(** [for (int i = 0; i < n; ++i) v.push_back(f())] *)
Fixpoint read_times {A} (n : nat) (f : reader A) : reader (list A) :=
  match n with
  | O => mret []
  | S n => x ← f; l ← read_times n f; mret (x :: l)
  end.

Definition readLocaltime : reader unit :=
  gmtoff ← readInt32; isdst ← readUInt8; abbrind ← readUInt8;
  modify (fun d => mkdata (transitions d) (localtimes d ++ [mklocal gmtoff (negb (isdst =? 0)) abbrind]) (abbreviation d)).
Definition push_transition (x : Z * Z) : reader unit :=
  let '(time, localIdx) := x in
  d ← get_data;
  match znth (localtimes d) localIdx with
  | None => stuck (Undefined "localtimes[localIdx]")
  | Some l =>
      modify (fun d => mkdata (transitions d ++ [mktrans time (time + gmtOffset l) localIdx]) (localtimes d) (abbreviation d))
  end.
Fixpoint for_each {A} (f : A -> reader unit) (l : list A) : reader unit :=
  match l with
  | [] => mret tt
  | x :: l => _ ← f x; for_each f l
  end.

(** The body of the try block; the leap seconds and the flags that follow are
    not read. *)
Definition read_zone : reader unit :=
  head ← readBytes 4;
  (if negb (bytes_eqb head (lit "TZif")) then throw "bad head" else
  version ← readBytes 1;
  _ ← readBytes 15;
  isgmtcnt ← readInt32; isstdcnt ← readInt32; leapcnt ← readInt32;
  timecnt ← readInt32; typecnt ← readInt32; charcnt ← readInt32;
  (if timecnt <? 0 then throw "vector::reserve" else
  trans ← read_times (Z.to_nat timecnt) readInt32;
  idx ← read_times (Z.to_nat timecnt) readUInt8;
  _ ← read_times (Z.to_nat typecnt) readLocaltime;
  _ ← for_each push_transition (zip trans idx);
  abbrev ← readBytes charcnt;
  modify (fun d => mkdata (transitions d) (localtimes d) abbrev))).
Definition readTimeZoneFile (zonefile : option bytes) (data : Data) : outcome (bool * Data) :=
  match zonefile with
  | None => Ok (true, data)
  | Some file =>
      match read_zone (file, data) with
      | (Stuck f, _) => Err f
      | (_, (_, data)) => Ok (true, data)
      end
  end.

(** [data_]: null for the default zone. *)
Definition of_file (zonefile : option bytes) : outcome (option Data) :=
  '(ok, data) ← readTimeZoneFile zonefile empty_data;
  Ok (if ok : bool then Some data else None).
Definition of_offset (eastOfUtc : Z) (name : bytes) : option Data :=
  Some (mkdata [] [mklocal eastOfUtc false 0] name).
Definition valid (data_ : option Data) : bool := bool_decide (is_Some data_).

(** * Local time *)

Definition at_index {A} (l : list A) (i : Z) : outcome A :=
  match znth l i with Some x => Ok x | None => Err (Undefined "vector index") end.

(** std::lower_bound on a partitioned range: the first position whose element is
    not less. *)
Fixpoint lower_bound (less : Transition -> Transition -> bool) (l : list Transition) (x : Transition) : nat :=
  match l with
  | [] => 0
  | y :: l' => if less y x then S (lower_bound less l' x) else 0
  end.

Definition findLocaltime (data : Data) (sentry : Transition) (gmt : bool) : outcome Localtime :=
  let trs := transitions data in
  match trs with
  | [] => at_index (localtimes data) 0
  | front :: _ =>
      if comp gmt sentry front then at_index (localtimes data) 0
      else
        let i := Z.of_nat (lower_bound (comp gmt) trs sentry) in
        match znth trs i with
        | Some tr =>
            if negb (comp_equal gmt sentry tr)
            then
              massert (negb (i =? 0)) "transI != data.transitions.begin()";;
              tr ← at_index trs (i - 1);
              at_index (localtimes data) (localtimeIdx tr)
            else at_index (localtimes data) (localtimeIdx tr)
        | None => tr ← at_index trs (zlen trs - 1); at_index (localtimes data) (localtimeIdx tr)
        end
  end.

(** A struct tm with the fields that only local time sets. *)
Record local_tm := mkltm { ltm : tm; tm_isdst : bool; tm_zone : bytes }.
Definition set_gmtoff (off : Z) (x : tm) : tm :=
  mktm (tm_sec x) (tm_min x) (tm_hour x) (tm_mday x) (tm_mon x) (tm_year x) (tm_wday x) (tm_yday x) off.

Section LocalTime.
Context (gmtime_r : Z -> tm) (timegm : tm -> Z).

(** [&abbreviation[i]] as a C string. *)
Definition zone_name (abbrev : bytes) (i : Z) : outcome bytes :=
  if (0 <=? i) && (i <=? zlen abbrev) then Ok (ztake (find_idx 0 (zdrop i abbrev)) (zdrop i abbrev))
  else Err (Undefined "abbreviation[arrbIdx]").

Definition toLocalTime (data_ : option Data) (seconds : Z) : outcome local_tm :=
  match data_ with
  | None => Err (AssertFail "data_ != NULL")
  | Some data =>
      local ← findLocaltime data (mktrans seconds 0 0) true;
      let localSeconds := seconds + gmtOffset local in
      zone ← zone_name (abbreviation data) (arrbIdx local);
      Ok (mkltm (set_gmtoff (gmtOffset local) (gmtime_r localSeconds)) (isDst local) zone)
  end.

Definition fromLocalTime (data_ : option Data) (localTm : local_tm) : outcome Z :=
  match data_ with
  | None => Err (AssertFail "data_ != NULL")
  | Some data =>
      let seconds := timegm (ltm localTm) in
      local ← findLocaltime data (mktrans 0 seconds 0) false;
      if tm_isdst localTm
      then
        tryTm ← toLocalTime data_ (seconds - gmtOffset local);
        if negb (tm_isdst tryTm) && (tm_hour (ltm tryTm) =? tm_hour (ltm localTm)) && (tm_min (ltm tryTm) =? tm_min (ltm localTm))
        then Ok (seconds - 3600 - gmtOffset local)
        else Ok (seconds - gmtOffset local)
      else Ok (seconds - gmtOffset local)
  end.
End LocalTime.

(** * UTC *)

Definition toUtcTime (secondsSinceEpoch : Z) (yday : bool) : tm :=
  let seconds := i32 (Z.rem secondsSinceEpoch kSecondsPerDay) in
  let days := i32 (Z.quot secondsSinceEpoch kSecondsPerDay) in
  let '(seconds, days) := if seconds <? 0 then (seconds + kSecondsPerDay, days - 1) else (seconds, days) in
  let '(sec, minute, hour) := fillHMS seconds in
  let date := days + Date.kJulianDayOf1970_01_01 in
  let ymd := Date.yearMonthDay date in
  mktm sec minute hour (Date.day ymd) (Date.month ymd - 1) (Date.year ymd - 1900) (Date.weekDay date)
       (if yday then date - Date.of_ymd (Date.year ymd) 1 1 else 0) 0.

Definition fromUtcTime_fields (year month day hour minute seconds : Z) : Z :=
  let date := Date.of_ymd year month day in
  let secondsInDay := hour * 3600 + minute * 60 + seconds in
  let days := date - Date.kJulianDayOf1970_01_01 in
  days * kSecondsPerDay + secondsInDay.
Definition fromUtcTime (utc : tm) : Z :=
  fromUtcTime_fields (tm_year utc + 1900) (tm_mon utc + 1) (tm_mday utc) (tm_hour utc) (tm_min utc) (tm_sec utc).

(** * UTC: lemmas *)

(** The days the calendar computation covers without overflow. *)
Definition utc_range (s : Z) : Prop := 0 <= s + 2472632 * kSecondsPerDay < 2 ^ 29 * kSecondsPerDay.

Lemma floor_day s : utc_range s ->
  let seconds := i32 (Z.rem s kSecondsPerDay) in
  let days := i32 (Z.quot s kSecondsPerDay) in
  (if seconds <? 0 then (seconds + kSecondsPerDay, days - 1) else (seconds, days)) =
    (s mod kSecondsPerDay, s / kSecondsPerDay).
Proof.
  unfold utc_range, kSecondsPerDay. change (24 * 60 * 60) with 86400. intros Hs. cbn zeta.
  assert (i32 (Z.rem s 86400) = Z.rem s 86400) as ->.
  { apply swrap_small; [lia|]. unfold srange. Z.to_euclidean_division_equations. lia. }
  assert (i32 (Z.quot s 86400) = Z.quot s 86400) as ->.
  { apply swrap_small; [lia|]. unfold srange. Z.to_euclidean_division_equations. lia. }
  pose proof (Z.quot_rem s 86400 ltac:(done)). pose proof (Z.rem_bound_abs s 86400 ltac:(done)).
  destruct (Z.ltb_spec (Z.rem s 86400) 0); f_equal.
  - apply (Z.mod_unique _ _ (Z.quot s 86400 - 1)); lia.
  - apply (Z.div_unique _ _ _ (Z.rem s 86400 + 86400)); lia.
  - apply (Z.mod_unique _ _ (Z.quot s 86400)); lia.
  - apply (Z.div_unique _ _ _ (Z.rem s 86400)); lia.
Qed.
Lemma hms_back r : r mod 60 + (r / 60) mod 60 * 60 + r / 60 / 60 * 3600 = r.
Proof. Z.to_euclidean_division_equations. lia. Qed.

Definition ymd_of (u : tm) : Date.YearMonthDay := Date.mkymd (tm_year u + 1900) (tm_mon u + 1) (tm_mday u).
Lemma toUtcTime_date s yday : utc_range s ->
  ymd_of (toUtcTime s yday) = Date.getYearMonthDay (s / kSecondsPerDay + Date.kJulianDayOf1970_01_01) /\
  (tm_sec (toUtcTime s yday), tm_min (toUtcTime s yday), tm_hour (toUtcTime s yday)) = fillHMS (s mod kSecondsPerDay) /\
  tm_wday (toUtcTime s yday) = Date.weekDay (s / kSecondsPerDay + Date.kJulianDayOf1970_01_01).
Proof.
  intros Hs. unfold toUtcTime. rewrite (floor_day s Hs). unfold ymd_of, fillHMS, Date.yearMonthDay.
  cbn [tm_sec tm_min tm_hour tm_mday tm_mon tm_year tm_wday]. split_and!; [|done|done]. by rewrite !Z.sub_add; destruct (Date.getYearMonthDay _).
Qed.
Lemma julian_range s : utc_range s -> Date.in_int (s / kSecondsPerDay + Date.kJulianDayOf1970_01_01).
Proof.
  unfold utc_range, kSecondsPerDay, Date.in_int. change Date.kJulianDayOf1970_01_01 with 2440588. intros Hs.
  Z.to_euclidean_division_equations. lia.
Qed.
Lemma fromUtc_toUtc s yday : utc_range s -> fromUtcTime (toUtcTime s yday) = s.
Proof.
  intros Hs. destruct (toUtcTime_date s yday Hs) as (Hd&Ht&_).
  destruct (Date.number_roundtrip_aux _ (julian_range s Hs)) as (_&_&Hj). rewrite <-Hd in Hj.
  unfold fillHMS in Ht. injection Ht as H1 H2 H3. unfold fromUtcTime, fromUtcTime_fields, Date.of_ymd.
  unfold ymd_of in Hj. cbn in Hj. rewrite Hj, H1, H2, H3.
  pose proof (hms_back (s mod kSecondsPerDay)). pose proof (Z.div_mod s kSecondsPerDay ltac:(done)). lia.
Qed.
------------------------------------------------------------------------
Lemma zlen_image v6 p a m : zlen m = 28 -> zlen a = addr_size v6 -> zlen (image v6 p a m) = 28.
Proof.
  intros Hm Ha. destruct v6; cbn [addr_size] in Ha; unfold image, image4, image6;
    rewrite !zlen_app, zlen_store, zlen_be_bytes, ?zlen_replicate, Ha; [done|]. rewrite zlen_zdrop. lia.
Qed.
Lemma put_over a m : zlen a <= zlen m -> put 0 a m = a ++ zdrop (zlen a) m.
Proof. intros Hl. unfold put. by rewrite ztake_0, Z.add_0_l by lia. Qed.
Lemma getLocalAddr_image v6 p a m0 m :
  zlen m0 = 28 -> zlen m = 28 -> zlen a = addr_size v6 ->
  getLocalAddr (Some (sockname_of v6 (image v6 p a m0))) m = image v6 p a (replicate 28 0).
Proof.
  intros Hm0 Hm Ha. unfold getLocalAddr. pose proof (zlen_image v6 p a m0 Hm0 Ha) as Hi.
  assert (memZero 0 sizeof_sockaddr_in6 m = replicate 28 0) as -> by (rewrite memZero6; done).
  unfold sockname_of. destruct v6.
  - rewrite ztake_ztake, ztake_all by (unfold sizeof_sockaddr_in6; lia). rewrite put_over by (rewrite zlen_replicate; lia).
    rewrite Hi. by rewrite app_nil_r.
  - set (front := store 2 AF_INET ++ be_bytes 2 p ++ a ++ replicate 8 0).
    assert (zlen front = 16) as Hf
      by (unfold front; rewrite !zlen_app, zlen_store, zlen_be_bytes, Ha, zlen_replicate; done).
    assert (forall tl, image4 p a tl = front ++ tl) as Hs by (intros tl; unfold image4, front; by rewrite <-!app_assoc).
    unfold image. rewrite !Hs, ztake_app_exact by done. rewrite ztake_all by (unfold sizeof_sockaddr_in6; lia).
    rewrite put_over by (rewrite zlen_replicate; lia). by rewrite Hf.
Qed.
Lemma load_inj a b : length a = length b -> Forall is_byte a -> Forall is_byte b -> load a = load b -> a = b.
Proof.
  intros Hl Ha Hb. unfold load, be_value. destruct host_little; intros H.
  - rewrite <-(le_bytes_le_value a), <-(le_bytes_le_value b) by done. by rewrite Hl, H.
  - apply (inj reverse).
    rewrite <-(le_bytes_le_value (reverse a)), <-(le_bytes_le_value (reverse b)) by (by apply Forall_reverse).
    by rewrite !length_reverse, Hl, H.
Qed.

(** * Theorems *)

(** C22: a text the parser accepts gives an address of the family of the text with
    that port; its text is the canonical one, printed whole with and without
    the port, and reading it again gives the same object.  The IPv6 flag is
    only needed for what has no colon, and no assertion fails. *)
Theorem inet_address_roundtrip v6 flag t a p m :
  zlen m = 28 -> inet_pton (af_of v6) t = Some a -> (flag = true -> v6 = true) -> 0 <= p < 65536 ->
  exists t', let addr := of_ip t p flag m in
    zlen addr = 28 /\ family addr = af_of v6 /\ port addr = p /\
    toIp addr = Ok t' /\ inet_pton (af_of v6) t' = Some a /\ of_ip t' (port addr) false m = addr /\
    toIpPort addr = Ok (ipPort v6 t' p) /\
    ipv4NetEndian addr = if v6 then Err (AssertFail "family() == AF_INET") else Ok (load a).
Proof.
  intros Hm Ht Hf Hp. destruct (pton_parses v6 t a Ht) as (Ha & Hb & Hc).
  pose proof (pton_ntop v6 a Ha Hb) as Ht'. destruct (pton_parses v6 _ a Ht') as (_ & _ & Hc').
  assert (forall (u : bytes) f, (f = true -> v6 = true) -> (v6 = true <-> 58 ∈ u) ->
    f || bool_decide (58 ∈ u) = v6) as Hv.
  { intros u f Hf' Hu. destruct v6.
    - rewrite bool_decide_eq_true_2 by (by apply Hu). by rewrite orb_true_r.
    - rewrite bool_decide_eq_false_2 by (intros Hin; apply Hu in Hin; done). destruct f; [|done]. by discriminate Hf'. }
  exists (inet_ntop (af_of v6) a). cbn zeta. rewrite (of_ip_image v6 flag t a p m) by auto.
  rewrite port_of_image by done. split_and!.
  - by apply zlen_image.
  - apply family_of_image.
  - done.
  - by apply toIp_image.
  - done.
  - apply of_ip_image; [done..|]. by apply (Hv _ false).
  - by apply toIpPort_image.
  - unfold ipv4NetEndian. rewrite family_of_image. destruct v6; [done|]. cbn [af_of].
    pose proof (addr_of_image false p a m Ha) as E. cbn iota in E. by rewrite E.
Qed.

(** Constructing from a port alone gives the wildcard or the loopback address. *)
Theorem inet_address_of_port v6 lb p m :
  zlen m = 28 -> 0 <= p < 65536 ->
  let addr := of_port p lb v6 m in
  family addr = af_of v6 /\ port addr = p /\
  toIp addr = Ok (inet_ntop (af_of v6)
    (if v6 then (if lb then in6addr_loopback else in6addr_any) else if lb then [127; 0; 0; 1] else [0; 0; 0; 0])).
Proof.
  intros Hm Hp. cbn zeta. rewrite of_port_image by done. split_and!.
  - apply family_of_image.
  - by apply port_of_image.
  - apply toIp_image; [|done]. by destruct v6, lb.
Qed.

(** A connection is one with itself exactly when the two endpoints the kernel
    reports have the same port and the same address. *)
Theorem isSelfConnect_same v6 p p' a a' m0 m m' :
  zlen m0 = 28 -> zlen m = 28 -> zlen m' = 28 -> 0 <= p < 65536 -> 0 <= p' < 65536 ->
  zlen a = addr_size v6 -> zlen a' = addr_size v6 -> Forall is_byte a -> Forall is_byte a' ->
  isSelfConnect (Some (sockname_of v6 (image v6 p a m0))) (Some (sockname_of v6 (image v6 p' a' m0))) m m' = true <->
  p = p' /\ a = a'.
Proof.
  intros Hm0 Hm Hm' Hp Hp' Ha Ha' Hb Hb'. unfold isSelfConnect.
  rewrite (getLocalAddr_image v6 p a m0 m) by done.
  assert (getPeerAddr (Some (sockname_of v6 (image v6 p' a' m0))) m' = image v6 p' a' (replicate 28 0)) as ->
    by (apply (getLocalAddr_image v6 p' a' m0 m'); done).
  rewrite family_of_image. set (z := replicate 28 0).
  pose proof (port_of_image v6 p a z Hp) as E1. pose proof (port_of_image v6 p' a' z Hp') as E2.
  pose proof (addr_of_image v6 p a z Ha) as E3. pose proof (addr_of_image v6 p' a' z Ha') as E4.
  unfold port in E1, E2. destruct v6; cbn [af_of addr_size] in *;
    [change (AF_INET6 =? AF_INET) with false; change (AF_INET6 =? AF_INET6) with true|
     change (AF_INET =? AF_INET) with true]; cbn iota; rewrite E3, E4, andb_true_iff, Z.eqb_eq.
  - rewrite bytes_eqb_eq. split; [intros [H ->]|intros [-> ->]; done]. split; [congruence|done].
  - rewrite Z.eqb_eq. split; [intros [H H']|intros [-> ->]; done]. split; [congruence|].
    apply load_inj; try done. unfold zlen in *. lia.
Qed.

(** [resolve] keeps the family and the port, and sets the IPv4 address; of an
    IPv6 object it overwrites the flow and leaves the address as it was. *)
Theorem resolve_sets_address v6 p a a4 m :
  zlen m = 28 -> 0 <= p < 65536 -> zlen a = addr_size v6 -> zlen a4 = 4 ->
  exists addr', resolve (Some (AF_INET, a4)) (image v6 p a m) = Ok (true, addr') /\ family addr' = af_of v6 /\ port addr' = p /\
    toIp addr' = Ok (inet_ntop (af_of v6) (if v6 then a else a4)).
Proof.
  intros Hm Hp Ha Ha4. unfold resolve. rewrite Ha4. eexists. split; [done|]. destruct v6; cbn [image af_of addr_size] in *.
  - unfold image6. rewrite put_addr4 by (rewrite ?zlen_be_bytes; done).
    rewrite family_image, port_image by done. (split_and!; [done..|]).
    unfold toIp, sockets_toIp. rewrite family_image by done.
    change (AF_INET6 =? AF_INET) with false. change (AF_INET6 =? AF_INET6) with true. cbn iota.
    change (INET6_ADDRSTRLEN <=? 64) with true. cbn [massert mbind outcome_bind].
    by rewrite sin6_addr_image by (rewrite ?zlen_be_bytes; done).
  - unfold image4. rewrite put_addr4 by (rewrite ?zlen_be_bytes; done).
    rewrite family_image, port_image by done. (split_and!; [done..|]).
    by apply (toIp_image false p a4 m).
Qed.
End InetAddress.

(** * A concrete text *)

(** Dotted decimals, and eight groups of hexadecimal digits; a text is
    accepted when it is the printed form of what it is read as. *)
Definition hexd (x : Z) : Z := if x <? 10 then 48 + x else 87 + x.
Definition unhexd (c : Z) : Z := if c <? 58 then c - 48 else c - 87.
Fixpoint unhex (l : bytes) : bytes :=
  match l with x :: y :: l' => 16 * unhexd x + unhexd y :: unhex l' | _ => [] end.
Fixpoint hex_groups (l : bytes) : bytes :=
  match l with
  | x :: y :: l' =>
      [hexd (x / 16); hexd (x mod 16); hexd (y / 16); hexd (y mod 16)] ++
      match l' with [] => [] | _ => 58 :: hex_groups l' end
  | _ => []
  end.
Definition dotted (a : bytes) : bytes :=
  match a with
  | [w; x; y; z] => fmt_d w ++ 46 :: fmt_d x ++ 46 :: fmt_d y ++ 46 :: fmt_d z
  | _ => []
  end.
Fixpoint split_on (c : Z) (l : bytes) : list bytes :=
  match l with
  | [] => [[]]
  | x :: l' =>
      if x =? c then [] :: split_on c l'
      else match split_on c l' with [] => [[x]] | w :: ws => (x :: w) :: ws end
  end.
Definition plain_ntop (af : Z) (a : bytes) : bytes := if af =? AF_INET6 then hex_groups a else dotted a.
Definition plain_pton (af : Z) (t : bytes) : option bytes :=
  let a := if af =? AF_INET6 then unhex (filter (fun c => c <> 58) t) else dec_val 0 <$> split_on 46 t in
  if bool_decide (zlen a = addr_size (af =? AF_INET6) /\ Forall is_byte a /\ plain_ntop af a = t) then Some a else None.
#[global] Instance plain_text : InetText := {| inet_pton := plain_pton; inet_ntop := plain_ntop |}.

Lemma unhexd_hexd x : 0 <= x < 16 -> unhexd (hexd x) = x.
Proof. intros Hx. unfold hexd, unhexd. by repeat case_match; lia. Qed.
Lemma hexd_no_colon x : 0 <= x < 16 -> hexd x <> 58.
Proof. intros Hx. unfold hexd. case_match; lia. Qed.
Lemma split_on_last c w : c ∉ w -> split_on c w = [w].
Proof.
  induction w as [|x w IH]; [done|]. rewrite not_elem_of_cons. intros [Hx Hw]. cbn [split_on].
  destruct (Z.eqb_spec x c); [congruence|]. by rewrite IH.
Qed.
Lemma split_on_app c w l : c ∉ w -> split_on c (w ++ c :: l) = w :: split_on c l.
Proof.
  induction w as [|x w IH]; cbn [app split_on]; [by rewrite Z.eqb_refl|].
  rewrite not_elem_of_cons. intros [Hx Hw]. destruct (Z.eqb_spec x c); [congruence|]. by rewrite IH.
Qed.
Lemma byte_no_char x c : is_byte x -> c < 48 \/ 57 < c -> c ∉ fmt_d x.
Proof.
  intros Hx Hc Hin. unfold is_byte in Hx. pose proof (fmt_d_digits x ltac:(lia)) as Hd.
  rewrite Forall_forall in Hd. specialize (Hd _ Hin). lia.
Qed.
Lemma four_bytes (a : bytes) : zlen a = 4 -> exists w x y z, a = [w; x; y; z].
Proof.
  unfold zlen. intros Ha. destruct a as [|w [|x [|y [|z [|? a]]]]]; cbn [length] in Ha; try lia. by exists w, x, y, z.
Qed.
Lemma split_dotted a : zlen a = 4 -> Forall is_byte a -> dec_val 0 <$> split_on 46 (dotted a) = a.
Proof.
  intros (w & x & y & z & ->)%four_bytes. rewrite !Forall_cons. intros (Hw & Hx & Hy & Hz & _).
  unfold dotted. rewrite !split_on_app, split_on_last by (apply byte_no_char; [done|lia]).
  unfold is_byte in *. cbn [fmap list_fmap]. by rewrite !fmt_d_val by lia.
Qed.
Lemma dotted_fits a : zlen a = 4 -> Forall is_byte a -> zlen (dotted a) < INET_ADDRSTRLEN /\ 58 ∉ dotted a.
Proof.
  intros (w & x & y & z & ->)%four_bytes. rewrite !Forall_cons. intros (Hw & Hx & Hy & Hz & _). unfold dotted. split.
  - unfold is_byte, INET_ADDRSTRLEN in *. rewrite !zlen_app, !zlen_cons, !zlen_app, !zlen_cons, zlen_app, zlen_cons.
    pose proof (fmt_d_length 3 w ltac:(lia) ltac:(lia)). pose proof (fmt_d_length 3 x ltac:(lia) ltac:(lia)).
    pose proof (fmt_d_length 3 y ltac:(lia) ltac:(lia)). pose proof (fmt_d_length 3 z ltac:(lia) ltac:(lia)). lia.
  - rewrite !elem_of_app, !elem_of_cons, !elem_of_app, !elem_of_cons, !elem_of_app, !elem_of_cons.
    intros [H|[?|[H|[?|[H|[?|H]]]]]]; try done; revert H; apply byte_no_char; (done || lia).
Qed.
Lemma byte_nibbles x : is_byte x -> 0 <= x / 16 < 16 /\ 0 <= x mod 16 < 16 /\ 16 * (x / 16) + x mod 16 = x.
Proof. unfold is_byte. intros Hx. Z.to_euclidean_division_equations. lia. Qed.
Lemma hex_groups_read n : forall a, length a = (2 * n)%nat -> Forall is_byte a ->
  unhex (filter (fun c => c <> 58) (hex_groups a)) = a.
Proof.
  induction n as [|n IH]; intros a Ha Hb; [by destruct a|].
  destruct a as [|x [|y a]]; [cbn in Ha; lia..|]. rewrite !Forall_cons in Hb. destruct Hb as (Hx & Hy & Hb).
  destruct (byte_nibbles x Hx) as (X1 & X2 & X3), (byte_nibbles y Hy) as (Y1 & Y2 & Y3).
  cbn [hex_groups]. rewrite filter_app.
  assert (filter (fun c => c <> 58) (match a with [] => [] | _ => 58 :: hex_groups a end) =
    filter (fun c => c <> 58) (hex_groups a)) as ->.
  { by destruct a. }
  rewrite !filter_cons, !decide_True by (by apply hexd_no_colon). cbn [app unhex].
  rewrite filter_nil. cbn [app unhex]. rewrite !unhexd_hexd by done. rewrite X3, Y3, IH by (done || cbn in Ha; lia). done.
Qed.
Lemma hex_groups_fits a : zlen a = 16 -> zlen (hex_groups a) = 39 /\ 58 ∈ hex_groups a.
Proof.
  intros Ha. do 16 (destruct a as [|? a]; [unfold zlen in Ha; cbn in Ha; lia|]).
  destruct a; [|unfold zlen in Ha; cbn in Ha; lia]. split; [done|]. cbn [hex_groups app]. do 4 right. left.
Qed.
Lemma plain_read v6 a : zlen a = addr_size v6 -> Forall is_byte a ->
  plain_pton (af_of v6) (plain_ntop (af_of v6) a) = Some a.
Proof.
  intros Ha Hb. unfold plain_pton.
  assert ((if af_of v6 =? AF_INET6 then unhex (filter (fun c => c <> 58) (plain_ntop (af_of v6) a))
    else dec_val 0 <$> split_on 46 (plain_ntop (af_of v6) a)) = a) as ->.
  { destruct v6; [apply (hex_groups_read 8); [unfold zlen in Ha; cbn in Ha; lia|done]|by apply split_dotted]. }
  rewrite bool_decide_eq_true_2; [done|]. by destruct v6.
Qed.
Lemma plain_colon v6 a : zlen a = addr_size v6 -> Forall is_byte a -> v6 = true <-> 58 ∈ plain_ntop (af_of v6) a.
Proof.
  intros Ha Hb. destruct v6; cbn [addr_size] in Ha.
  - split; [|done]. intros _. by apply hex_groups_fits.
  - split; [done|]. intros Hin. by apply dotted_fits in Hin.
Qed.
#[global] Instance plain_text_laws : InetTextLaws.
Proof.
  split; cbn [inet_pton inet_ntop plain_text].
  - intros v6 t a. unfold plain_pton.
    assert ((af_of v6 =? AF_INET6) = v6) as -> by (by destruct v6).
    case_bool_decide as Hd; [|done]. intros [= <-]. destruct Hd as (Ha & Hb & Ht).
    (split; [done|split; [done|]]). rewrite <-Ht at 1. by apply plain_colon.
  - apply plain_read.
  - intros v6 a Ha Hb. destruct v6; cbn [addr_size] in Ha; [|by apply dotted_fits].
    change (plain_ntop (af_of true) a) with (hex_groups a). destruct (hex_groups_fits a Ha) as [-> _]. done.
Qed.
------------------------------------------------------------------------
**Task to complete**: How many lines in the records above contain the word "readBytes"? Give only the number.

**Solution for this task**: 4